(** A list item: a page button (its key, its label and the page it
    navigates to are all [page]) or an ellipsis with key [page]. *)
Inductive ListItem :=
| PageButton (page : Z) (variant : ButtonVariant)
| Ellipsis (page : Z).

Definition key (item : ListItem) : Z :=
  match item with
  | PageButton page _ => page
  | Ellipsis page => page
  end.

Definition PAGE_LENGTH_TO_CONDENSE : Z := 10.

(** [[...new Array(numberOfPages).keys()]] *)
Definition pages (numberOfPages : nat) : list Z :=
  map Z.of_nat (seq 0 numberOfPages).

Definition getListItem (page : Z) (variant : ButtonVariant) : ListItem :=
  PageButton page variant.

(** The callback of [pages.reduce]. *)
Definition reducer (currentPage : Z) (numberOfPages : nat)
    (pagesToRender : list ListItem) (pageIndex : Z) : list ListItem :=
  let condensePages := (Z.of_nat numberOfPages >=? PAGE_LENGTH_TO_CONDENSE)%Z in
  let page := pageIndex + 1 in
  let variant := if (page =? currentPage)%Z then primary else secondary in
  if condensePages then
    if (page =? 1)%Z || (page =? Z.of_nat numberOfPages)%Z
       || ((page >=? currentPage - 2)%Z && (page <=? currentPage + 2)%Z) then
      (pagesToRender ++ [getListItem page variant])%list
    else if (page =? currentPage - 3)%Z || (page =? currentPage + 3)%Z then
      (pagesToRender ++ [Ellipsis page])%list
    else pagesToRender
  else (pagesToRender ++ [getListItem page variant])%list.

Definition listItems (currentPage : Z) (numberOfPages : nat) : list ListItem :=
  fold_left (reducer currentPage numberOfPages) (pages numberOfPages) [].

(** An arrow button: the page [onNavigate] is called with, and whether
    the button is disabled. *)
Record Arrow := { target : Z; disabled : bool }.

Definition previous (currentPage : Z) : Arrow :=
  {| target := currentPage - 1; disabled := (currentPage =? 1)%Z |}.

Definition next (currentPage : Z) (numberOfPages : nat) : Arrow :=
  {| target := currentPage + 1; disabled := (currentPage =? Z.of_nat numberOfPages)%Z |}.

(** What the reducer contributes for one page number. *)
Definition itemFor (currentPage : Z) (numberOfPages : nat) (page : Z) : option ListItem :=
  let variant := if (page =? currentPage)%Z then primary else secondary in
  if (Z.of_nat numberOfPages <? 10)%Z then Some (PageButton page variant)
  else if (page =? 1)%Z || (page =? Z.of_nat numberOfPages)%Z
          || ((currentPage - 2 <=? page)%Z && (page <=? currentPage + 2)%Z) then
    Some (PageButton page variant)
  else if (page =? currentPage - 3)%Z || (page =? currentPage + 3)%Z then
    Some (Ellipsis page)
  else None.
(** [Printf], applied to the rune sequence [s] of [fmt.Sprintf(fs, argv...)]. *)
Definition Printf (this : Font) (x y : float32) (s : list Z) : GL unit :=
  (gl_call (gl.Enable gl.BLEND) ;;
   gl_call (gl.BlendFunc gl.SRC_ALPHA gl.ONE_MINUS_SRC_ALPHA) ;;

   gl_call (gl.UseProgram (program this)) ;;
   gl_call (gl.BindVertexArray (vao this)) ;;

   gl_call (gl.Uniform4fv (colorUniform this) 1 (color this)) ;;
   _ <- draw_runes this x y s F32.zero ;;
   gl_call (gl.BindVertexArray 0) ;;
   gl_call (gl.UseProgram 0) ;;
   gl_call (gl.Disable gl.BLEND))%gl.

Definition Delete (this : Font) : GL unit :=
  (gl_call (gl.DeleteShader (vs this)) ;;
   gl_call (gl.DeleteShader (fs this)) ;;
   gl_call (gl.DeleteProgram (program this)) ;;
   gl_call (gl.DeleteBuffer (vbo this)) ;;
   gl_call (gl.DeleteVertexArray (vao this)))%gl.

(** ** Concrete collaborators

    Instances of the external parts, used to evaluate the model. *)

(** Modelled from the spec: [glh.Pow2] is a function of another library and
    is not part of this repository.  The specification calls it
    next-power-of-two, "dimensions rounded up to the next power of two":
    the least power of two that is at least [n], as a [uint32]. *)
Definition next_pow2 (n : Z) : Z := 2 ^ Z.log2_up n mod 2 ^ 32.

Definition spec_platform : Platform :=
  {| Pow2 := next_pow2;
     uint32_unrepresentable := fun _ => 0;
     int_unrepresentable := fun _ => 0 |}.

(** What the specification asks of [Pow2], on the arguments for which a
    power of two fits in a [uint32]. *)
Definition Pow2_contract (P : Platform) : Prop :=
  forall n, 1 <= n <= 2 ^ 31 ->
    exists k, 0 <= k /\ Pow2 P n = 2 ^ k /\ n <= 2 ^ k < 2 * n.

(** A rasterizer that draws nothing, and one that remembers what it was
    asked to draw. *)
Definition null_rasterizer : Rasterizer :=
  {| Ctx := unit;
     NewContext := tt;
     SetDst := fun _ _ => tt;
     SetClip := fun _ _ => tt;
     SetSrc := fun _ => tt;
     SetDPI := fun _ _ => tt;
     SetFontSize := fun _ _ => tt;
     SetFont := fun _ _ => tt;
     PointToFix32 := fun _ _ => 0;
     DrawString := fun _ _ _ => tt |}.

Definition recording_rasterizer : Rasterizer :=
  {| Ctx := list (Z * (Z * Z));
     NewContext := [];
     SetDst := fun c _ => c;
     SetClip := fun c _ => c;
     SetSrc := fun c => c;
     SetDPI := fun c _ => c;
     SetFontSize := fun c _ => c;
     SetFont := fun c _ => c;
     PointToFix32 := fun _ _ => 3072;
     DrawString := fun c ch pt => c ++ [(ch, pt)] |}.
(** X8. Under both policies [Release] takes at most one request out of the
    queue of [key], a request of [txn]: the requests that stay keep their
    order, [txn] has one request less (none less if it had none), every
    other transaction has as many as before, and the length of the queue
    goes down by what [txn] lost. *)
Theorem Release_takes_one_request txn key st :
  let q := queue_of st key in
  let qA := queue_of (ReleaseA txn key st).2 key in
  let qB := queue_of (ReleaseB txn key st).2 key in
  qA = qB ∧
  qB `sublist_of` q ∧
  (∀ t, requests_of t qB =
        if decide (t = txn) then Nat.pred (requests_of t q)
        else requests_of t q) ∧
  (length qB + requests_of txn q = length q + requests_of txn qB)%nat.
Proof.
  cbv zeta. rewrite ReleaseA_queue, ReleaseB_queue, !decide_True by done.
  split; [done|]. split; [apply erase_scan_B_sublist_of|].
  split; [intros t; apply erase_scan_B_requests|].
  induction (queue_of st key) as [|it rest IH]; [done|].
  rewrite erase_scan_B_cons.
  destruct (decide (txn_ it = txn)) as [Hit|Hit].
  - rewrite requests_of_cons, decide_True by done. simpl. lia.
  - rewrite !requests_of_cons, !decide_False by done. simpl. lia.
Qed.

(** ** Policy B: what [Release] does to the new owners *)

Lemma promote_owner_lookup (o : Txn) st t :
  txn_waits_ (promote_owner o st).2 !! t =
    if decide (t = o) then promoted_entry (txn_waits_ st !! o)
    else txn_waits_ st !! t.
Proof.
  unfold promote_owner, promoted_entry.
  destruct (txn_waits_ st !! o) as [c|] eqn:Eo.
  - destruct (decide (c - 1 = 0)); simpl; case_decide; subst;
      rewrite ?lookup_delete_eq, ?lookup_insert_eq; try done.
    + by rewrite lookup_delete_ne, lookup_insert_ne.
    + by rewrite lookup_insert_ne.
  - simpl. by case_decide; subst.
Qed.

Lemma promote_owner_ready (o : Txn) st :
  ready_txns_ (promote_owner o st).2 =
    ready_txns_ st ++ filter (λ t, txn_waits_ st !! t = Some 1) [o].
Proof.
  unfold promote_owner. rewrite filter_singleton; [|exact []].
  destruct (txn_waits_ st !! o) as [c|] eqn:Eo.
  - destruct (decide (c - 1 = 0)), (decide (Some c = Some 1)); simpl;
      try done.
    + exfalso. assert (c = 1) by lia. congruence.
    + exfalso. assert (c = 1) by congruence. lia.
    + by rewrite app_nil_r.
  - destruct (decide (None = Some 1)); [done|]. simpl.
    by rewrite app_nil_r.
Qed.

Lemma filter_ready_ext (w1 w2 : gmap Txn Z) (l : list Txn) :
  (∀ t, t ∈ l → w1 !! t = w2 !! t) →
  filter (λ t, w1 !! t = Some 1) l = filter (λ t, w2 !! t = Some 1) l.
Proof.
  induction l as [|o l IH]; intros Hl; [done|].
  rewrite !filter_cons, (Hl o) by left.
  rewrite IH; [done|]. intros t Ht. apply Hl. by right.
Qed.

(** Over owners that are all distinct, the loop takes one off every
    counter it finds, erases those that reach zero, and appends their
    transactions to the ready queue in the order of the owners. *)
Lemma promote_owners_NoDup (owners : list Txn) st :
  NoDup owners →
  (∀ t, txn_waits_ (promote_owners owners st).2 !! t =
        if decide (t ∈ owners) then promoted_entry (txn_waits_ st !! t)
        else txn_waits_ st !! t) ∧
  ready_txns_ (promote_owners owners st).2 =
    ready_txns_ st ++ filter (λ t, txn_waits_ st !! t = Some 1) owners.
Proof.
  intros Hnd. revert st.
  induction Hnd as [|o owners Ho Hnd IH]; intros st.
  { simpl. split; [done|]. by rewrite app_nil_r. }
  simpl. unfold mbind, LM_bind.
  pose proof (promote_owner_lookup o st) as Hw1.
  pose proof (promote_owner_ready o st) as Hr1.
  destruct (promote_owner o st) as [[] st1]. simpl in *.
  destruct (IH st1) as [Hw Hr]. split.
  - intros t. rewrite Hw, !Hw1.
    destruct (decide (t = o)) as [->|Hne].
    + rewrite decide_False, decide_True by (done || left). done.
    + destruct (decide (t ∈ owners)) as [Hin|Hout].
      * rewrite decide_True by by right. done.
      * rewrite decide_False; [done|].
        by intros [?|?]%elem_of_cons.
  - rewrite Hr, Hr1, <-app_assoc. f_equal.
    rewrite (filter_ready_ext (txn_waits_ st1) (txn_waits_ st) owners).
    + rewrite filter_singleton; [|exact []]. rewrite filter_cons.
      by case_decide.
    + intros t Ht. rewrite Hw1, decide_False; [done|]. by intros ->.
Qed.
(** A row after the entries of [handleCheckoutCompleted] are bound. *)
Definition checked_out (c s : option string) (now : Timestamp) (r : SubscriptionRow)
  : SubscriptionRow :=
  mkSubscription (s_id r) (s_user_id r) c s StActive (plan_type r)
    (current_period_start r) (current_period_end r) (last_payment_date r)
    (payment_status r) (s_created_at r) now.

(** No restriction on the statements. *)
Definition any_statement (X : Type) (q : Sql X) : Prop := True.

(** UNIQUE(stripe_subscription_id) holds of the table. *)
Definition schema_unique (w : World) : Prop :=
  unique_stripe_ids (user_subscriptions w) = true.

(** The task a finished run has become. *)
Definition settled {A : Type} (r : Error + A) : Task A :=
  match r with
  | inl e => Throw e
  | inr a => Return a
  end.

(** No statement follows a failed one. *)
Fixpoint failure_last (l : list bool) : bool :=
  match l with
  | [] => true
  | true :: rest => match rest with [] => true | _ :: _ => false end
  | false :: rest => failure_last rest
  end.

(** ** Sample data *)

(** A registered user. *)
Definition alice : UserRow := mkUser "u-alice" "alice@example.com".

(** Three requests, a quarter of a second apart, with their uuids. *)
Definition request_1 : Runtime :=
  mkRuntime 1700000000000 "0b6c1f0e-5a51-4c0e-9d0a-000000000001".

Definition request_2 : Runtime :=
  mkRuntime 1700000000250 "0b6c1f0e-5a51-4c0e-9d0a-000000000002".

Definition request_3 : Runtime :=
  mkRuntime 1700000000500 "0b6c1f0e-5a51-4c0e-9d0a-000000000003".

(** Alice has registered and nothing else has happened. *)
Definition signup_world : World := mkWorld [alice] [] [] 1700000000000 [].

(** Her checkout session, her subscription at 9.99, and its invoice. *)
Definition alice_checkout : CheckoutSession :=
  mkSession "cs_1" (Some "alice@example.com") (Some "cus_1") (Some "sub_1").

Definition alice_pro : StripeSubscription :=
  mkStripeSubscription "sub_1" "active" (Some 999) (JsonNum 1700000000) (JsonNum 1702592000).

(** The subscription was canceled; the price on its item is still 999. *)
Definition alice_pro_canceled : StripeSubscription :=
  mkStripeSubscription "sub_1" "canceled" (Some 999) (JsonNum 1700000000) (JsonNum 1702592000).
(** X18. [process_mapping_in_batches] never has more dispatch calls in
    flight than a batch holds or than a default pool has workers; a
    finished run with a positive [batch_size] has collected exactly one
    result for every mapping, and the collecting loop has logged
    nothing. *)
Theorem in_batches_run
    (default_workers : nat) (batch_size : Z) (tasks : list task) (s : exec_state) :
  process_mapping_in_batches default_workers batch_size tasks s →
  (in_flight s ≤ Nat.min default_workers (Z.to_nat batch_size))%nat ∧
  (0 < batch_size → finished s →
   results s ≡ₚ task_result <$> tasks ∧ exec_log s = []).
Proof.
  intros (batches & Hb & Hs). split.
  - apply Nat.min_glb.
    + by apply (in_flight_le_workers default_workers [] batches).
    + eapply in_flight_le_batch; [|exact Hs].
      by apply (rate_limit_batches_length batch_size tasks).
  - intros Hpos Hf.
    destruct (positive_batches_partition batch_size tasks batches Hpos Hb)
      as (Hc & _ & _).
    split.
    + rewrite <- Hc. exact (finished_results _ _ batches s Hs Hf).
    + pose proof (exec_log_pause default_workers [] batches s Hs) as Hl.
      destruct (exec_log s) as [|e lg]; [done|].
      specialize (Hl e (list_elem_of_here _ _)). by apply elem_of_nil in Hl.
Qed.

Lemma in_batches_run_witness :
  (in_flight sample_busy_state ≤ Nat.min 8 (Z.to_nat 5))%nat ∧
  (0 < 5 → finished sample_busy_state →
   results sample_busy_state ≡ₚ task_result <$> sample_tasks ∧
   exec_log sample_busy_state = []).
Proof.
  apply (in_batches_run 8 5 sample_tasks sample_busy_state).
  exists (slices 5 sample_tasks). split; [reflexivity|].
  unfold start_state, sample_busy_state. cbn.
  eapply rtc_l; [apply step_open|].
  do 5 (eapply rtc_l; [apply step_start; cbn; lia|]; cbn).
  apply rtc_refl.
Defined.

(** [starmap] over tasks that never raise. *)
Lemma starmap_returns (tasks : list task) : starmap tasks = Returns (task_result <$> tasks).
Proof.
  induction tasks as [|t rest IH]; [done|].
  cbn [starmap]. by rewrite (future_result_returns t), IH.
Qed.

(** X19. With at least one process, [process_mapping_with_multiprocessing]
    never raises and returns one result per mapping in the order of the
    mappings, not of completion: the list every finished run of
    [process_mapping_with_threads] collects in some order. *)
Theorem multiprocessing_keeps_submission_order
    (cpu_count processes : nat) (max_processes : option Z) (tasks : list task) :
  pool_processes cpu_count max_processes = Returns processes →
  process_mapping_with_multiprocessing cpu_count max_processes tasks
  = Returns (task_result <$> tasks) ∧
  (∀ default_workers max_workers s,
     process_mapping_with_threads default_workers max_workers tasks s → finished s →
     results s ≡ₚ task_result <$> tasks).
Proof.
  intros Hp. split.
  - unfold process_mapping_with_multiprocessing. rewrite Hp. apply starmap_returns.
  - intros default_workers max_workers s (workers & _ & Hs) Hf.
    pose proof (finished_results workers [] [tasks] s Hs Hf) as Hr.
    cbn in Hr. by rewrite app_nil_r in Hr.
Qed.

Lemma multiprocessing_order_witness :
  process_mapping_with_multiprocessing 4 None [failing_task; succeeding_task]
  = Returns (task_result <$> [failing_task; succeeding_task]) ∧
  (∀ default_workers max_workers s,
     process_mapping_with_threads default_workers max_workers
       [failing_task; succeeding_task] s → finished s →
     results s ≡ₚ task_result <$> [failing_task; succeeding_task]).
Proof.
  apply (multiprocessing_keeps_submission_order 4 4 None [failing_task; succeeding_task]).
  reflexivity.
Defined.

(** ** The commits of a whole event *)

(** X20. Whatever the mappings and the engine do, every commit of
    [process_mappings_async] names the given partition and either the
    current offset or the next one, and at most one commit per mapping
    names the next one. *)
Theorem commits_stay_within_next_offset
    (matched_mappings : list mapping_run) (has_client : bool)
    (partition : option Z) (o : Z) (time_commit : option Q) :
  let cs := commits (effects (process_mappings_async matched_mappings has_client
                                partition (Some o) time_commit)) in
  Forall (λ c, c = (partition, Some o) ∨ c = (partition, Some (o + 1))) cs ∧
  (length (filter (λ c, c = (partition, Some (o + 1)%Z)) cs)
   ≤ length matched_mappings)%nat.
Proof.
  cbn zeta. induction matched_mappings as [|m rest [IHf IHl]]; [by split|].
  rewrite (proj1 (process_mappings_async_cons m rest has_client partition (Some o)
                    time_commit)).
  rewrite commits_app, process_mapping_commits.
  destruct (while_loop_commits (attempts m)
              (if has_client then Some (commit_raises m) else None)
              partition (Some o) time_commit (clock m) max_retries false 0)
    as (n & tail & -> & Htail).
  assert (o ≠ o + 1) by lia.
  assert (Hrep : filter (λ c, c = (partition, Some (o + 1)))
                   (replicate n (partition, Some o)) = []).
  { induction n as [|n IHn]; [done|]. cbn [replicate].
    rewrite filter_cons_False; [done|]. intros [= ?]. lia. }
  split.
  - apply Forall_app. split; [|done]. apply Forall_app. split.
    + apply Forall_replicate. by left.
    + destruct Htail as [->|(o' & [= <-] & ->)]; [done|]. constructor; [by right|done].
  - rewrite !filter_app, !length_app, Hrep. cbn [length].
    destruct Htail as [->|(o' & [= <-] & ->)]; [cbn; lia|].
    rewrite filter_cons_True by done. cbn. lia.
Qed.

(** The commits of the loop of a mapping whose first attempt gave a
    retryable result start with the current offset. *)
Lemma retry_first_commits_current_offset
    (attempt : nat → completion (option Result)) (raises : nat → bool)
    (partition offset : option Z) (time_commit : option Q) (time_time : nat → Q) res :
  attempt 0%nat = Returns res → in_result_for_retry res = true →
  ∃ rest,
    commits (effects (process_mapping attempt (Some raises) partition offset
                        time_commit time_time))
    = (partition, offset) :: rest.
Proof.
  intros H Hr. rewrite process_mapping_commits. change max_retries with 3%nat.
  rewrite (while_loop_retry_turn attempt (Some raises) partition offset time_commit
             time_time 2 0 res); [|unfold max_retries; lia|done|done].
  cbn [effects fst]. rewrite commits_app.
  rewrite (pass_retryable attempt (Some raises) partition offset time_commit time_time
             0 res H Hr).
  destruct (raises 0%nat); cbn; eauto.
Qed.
======
» **Exercise**: Pull every line containing "Hrep" from the data.

» **Reply**:
  assert (Hrep : filter (λ c, c = (partition, Some (o + 1)))
  - rewrite !filter_app, !length_app, Hrep. cbn [length].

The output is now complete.